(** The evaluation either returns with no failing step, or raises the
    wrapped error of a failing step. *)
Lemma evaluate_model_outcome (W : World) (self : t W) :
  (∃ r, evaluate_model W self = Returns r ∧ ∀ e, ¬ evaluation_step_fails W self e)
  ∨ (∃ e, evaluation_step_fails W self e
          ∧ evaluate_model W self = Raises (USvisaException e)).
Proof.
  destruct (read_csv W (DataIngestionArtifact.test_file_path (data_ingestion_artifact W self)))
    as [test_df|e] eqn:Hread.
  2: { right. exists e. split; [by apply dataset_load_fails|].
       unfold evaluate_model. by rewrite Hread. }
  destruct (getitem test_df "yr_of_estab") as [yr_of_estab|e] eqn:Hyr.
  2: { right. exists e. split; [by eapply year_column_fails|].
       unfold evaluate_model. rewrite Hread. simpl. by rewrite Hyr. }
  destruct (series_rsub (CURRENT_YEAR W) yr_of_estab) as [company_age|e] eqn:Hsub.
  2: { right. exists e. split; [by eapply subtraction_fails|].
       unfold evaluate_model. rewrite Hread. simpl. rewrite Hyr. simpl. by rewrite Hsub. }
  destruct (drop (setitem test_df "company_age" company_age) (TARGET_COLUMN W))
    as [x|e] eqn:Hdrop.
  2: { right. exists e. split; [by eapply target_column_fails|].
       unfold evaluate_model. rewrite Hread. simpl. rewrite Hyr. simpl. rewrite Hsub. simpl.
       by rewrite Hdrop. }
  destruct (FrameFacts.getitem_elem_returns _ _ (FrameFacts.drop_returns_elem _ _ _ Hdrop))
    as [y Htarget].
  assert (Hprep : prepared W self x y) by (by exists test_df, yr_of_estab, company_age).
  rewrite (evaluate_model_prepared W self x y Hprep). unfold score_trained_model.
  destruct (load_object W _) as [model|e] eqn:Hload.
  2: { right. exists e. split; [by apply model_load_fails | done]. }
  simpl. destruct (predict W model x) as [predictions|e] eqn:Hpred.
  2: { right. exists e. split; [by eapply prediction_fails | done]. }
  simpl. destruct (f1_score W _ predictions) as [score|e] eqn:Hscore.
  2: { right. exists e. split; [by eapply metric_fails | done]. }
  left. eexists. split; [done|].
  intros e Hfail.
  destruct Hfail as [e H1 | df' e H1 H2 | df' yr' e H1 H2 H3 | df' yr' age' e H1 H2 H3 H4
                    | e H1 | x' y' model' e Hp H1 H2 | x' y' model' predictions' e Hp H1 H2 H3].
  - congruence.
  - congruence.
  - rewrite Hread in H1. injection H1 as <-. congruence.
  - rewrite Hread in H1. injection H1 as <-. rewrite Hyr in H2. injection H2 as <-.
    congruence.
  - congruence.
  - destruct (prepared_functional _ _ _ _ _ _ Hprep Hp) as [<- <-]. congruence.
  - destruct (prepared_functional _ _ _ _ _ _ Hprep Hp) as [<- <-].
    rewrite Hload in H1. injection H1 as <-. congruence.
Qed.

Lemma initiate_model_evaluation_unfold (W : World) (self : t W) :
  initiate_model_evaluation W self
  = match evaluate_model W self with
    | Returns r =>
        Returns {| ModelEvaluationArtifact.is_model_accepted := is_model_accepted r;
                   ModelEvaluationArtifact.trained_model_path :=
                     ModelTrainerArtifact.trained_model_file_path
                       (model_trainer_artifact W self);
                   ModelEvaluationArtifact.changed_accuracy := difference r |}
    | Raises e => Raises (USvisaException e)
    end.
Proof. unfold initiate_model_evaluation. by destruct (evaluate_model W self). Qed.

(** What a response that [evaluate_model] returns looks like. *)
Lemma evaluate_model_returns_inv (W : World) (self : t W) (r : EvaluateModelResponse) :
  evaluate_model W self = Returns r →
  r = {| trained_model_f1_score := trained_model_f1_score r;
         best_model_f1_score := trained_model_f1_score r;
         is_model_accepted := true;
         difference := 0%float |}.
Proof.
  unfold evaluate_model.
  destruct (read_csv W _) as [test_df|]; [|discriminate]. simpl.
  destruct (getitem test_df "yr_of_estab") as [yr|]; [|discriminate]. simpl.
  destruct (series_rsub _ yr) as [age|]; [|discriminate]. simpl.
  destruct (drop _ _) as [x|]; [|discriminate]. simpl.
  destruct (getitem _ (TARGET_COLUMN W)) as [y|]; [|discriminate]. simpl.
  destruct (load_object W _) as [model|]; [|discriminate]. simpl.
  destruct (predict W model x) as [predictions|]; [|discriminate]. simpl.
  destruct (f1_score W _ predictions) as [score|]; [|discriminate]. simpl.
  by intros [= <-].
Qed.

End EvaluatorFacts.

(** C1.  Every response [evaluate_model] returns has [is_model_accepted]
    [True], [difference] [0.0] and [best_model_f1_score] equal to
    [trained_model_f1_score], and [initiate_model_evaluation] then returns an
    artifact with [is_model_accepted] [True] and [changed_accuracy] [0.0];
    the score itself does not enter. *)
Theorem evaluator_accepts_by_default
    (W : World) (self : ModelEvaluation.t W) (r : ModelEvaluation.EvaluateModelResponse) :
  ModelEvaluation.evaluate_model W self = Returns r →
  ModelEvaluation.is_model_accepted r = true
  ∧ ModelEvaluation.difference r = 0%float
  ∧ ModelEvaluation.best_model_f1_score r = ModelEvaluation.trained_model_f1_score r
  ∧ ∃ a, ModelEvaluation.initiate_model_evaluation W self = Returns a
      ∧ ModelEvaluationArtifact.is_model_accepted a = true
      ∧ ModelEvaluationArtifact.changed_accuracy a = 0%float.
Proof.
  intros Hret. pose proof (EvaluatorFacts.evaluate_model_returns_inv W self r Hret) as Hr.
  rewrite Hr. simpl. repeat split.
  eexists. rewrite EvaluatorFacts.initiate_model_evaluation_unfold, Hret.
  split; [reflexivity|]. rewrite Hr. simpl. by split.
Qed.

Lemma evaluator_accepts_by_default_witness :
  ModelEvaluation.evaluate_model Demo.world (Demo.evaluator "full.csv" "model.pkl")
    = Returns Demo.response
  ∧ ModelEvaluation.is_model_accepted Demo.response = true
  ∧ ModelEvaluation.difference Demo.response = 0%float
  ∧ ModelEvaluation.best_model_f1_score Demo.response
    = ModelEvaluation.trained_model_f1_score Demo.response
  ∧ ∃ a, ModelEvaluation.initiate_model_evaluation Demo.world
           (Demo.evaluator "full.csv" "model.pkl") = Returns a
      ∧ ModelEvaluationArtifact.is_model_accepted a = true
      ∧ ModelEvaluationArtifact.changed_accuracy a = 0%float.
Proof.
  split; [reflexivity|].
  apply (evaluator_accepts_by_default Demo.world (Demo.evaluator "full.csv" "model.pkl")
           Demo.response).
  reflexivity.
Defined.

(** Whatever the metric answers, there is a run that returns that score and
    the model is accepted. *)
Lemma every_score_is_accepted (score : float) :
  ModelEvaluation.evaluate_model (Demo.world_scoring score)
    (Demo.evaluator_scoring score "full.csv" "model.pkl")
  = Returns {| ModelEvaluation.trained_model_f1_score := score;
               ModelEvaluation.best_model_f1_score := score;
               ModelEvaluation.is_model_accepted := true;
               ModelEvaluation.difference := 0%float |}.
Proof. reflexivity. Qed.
══════════════════════════════
AIM OF THE EXERCISE =>
Print, without alteration, only the lines above between the one holding "rewrite Hsub. simpl." and the one holding "destruct (load_object W _) as [model|e]", inclusive.

OUTPUT BELOW =>
       unfold evaluate_model. rewrite Hread. simpl. rewrite Hyr. simpl. rewrite Hsub. simpl.
       by rewrite Hdrop. }
  destruct (FrameFacts.getitem_elem_returns _ _ (FrameFacts.drop_returns_elem _ _ _ Hdrop))
    as [y Htarget].
  assert (Hprep : prepared W self x y) by (by exists test_df, yr_of_estab, company_age).
  rewrite (evaluate_model_prepared W self x y Hprep). unfold score_trained_model.
  destruct (load_object W _) as [model|e] eqn:Hload.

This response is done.